Entender esses dois conceitos é fundamental para saber o que é um estádio de futebol. É um local com pessoas boas e pessoas ruins, assim como acontece do lado de fora. Além disso, esses “bons” e “ruins”, que nem sempre são assim tão rasos e peremptórios, têm relações exageradas porque estão num ambiente que fomenta isso.
E isso nos leva ao terceiro ponto, que na verdade é o objeto deste texto. Estádios são reflexos da (falta de) educação da sociedade, e essas reações são amplificadas pelo ambiente. Mas tudo podia ser direcionado se houvesse um trabalho educativo em sentido contrário. Afinal, para que serve o público que assiste a jogos de futebol?
No mundo corporativo é bem mais consolidada a noção de marketing institucional. Tão importante quanto vender empresa ou produtos para o público é vender isso para os próprios funcionários. Eles precisam entender qual a função deles e o que podem ganhar estando ali.
E no esporte? Quem já pensou em educar torcedores e mostrar a eles a função que o público tem em um estádio? Quem já pensou em criar padrões e comportamentos adequados a um conceito sistêmico de espetáculo? A plateia é parte do todo, afinal.
Tomo aqui um exemplo do vôlei: a popularização da modalidade no Brasil tornou-se mais contundente a partir da geração que ganhou medalha de prata nos Jogos Olímpicos de Los Angeles, em 1984. Entre o fim da década de 1980 e o começo dos anos 1990, houve um esforço coletivo para aproveitar o furor em torno do feito. Uma das medidas foi a criação de animadores de torcida em jogos da seleção brasileira. Eles distribuíam brindes, puxavam gritos e acrescentavam uma atração ao evento.
A figura dos animadores de torcida é muito comum em ligas esportivas dos Estados Unidos. Também é corriqueira por lá a ideia de promoções e ações feitas especificamente para o público que vai às arenas. O jogo não é uma atração que se encerra no que acontece no campo (ou quadra).
O Botafogo deu outro exemplo no Brasil. Quando assumiu o estádio Engenhão, que havia sido construído para os Jogos Pan-Americanos de 2007, o time do Rio de Janeiro teve um problema de logística: a arena é afastadas, e a maioria do público só entrava em cima da hora das partidas. Resultado: longas filas e confusão na entrada.
A solução que a diretoria encontrou para isso foi programar shows de artistas botafoguenses – músicos e humoristas, principalmente – e oferecer um “prêmio” ao público que chega mais cedo. Foi algo pontual, mas teve um efeito educativo.
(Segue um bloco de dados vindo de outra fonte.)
(** * tunablex: registration and call-time resolution of tunable parameters

    A shallow embedding of [src/tunablex/parameters.py] and
    [src/tunablex/decorators.py], followed by the properties of the
    namespace hierarchy resolver, of field collection, of parameter
    selection, of namespace inference and of the wrapper's call-time merge.

    Modelling conventions
    - Python strings are [string] (ASCII); [str.lower] and [str.title] act on
      the ASCII letters.
    - A Python [dict] with string keys is an insertion-ordered association
      list with unique keys ([Py.dict_set] overwrites in place, else appends).
    - Every object except [None] carries its identity; [is] compares
      identities.  An object has the attributes of the instance itself and
      those of its class (methods, class variables); the latter depend on
      the Python and pydantic versions and on the program's classes and are
      a parameter of the development ([Py.Runtime]).  Metaclass attributes
      of classes are left out.
    - Classes live in a class table that class definition and
      [_register_parameter_class] update (explicit state passing).
    - A call [fn( *args, **a, **b)] that the wrapper makes either raises,
      because a keyword that the wrapper adds is refused, or is made with
      its positional and keyword arguments; whether the caller's own
      arguments fit the signature is decided by that call, as for the
      undecorated function. *)

From Stdlib Require Import String Ascii List Bool Arith Lia.

#[local] Set Warnings "-register-all".
Import ListNotations.
Local Open Scope string_scope.
Local Open Scope list_scope.

(* ===================================================================== *)
(** ** Python runtime: strings, dicts, objects *)
(* ===================================================================== *)

Module Py.

(** *** Strings *)

Definition is_upper (c : ascii) : bool :=
  let n := nat_of_ascii c in (Nat.leb 65 n && Nat.leb n 90)%bool.

Definition is_lower (c : ascii) : bool :=
  let n := nat_of_ascii c in (Nat.leb 97 n && Nat.leb n 122)%bool.

Definition lower_ascii (c : ascii) : ascii :=
  if is_upper c then ascii_of_nat (nat_of_ascii c + 32) else c.

Definition upper_ascii (c : ascii) : ascii :=
  if is_lower c then ascii_of_nat (nat_of_ascii c - 32) else c.

(** [s.lower()] *)
Fixpoint lower (s : string) : string :=
  match s with
  | EmptyString => EmptyString
  | String c r => String (lower_ascii c) (lower r)
  end.

(** [s.title()]: the first letter of every run of letters in upper case,
    the other letters of the run in lower case. *)
Fixpoint title_from (in_word : bool) (s : string) : string :=
  match s with
  | EmptyString => EmptyString
  | String c r =>
      if is_upper c || is_lower c
      then String (if in_word then lower_ascii c else upper_ascii c) (title_from true r)
      else String c (title_from false r)
  end.

Definition title (s : string) : string := title_from false s.

(** [s.replace(c, '')] for a one-character [c] *)
Fixpoint remove_char (c : ascii) (s : string) : string :=
  match s with
  | EmptyString => EmptyString
  | String d r => if Ascii.eqb c d then remove_char c r else String d (remove_char c r)
  end.

(** [s.startswith("_")] *)
Definition startswith_underscore (s : string) : bool :=
  match s with
  | String c _ => Ascii.eqb c "_"%char
  | EmptyString => false
  end.

(** [s.split(".")]: never the empty list; the empty string splits into the
    one segment [""]. *)
Fixpoint split_dot (s : string) : list string :=
  match s with
  | EmptyString => [EmptyString]
  | String c r =>
      if Ascii.eqb c "."%char then EmptyString :: split_dot r
      else match split_dot r with
           | seg :: segs => String c seg :: segs
           | [] => [String c EmptyString]
           end
  end.

(** [".".join(parts)] *)
Definition join_dot (parts : list string) : string := String.concat "." parts.

(** [x in xs] for strings *)
Definition mem (x : string) (xs : list string) : bool :=
  existsb (String.eqb x) xs.

(** *** Dicts: insertion-ordered, unique string keys *)

Definition dict (V : Type) : Type := list (string * V).

Fixpoint dict_get {V} (d : dict V) (k : string) : option V :=
  match d with
  | [] => None
  | (k', v) :: r => if String.eqb k k' then Some v else dict_get r k
  end.

(** [d[k] = v]: an existing key keeps its position. *)
Fixpoint dict_set {V} (d : dict V) (k : string) (v : V) : dict V :=
  match d with
  | [] => [(k, v)]
  | (k', v') :: r =>
      if String.eqb k k' then (k', v) :: r else (k', v') :: dict_set r k v
  end.

Definition dict_keys {V} (d : dict V) : list string := map fst d.
Definition dict_values {V} (d : dict V) : list V := map snd d.
Definition dict_mem {V} (d : dict V) (k : string) : bool := mem k (dict_keys d).

(** [bool(d)] *)
Definition dict_nonempty {V} (d : dict V) : bool :=
  match d with [] => false | _ => true end.

(** *** Objects *)

Definition oid := nat.

Inductive Obj : Type :=
| PyNone
| PyDict (id : oid) (items : list (string * Obj))
    (** a [dict] instance *)
| PyModel (id : oid) (fields : list (string * Obj))
    (** a pydantic [BaseModel] instance; its fields are its attributes *)
| PyObject (id : oid) (attrs : list (string * Obj)).
    (** any other object with its attributes: an [int] has none, a pydantic
        [FieldInfo] has [default], a bound method or builtin has [__self__] *)

(** [a is b] *)
Definition is_same (a b : Obj) : bool :=
  match a, b with
  | PyNone, PyNone => true
  | PyNone, _ | _, PyNone => false
  | (PyDict i _ | PyModel i _ | PyObject i _),
    (PyDict j _ | PyModel j _ | PyObject j _) => Nat.eqb i j
  end.

Definition is_none (a : Obj) : bool :=
  match a with PyNone => true | _ => false end.

(** The attributes that an object owes to its class, by name: methods (as
    the bound method objects that attribute access returns) and class
    variables.  They depend on the Python and pydantic versions and on the
    classes of the program, so they are a parameter. *)
Class Runtime : Type := {
  class_attributes : Obj -> dict Obj
}.

(** [getattr(o, name)], [None] (the option) standing for AttributeError:
    an attribute of the instance itself first, then one of its class.  The
    code asks [None] for [__self__] alone, which it has not, and tests
    [obj is None] before any other lookup. *)
Definition getattr `{Runtime} (o : Obj) (name : string) : option Obj :=
  match o with
  | PyModel _ fields =>
      match dict_get fields name with
      | Some v => Some v
      | None => dict_get (class_attributes o) name
      end
  | PyObject _ attrs =>
      match dict_get attrs name with
      | Some v => Some v
      | None => dict_get (class_attributes o) name
      end
  | PyDict _ _ => dict_get (class_attributes o) name
  | PyNone => None
  end.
Um dos argumentos mais usados no Brasil para defender a venda de bebidas alcoólicas em estádios é o comportamento do público. “O torcedor fica do lado de fora até perto do apito inicial, bebe em menos tempo e em maior quantidade”. É clara a dicotomia entre as duas linhas de raciocínio.
O que aconteceu na Arena Grêmio na última quinta-feira (28) tem relação direta com tudo isso. Torcedores do time gaúcho direcionaram ofensas racistas ao goleiro Aranha, titular do Santos. Uma moça foi flagrada pelo canal fechado “ESPN Brasil” chamando o jogador de “macaco”.
Não foi o primeiro episódio de racismo em estádio de futebol. Não foi sequer o primeiro envolvendo a torcida do Grêmio – a mesma que fez troça de torcedores do Internacional por causa da morte do ídolo Fernandão e que tem cânticos homofóbicos direcionados ao rival, vale lembrar. E o que foi feito para criar um comportamento contrário?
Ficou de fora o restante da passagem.